Gail Lesley, a psychiatric nurse hired by Mass. General to handle uninsured patients flooding its emergency room, says she sees patients wait months for an appointment with a therapist. In the meantime, if a crisis strikes, they often have no choice but to show up at a hospital. "Sometimes clients are discharged from jail with a three-day supply of medication," said Lesley.

Compounding the problem for hospitals, as many as 75 percent of these psychiatric patients also abuse alcohol or drugs and are often intoxicated when they come to the ER, making their underlying mental illness nearly impossible to treat. `People have to go through detox in the emergency room," said Dr. Lawrence Park, director of acute psychiatry service for Mass. General.

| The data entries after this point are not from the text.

(** ** The prompt generators in closed form *)

Lemma handlePromptsGet_eq env req w name args :
  JsValue.get (MCPRequest.params req) "name" = Return name ->
  JsValue.get (MCPRequest.params req) "arguments" = Return args ->
  handlePromptsGet env req w
  = if JsValue.is_string name "weather-report" then
      generateWeatherReportPrompt env args w
    else if JsValue.is_string name "travel-weather-advice" then
      generateTravelWeatherAdvicePrompt env args w
    else if JsValue.is_string name "weather-comparison" then
      generateWeatherComparisonPrompt env args w
    else
      (Fulfilled (createErrorResponse (MCPRequest.id req) (-32602) "Unknown prompt"), w).
Proof.
  intros Hname Hargs.
  pose proof (get_returns_present _ _ _ Hname) as Hp.
  unfold handlePromptsGet. run.
  rewrite (destructurable_present _ _ _ Hp), Hname, Hargs.
  destruct (JsValue.is_string name "weather-report");
    [destruct (generateWeatherReportPrompt env args w); reflexivity|].
  destruct (JsValue.is_string name "travel-weather-advice");
    [destruct (generateTravelWeatherAdvicePrompt env args w); reflexivity|].
  destruct (JsValue.is_string name "weather-comparison");
    [destruct (generateWeatherComparisonPrompt env args w); reflexivity|].
  reflexivity.
Qed.

Lemma generateWeatherReportPrompt_eq env args w :
  present args = true ->
  generateWeatherReportPrompt env args w
  = (match fetched env (Datatypes.length w) (reportCity args) (reportUnits args) with
     | Fulfilled weather =>
         match JsValue.toString (reportCity args) with
         | Return cityText =>
             Fulfilled (promptResult ("Comprehensive weather report for " ++ cityText)
                          (weatherReportText (formatWeatherForDisplay weather)))
         | Throw e => Rejected e
         end
     | Rejected e => Rejected e
     end,
     (w ++ [FetchWeather (reportCity args) (reportUnits args)])%list).
Proof.
  intros Hp. unfold generateWeatherReportPrompt. run.
  rewrite !(get_present _ _ Hp).
  fold (reportCity args). fold (reportUnits args).
  rewrite getWeatherByCity_eq by apply or_defined.
  destruct (fetched env _ _ _); [|reflexivity].
  destruct (JsValue.toString (reportCity args)); reflexivity.
Qed.

Lemma generateWeatherComparisonPrompt_eq env args w :
  present args = true ->
  let k := Datatypes.length w in
  generateWeatherComparisonPrompt env args w
  = (match Promise_all2 (fetched env k (comparisonCity1 args) (JStr "metric"))
                        (fetched env (S k) (comparisonCity2 args) (JStr "metric")) with
     | Fulfilled both =>
         match JsValue.toString (comparisonCity1 args),
               JsValue.toString (comparisonCity2 args) with
         | Return city1Text, Return city2Text =>
             Fulfilled (promptResult
                          ("Weather comparison between " ++ city1Text ++ " and " ++ city2Text)
                          (weatherComparisonText
                             city1Text (formatWeatherForDisplay (fst both))
                             city2Text (formatWeatherForDisplay (snd both))))
         | Throw e, _ => Rejected e
         | Return _, Throw e => Rejected e
         end
     | Rejected e => Rejected e
     end,
     (w ++ [FetchWeather (comparisonCity1 args) (JStr "metric");
            FetchWeather (comparisonCity2 args) (JStr "metric")])%list).
Proof.
  intros Hp k. unfold generateWeatherComparisonPrompt. run.
  rewrite !(get_present _ _ Hp).
  fold (comparisonCity1 args). fold (comparisonCity2 args).
  rewrite !getWeatherByCity_eq, length_app, <- app_assoc by discriminate. simpl.
  replace (Datatypes.length w + 1)%nat with (S k) by (unfold k; lia). fold k.
  destruct (Promise_all2 _ _); [|reflexivity].
  destruct (JsValue.toString (comparisonCity1 args)); [|reflexivity].
  destruct (JsValue.toString (comparisonCity2 args)); reflexivity.
Qed.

"Alcohol withdrawal is a potentially life-threatening condition. If we can't find a place for them, we have to treat it," he said. The number of detox beds in the state dropped dramatically over the past year, from 997 to 420, and the state cut sharply back on money available to fund substance-abuse programs.

Today, because of a drop in state reimbursement, Dimock can afford to fill just seven beds. In the emergency room, intoxicated patients can wait for days for a space to open up in a proper treatment facility. In the meantime, emergency rooms stretch their resources, often assigning nurses to monitor the patient around the clock.

"It takes away services and staff from other people," said Park, whose staff recently treated a psychiatric patient in the ER for five days while trying to find a detox facility, psychiatrists, and rehabilitation for the patient.

The Legislature pledged to partly restore the MassHealth cuts in October, but getting uninsured patients back into the mental health system can be difficult.

"You go for five or six months without coverage and it's not a question of flipping the switch and all 36,000 people will come back on," said Michael Norton, director of behavioral health programs for the state Division of Medical Assistance, which administers Medicaid. "Right now we're already beginning to engage folks around strategies.'

But Dr. Peter Evers, chief of behavioral health at Dimock, is skeptical. "Most of these people are homeless, and it's not just a question of picking up the phone and saying, `Good news. You're back on,' " he said. "The really sad thing is that it takes an awful lot for someone who has this disease to pick up the phone and ask for help."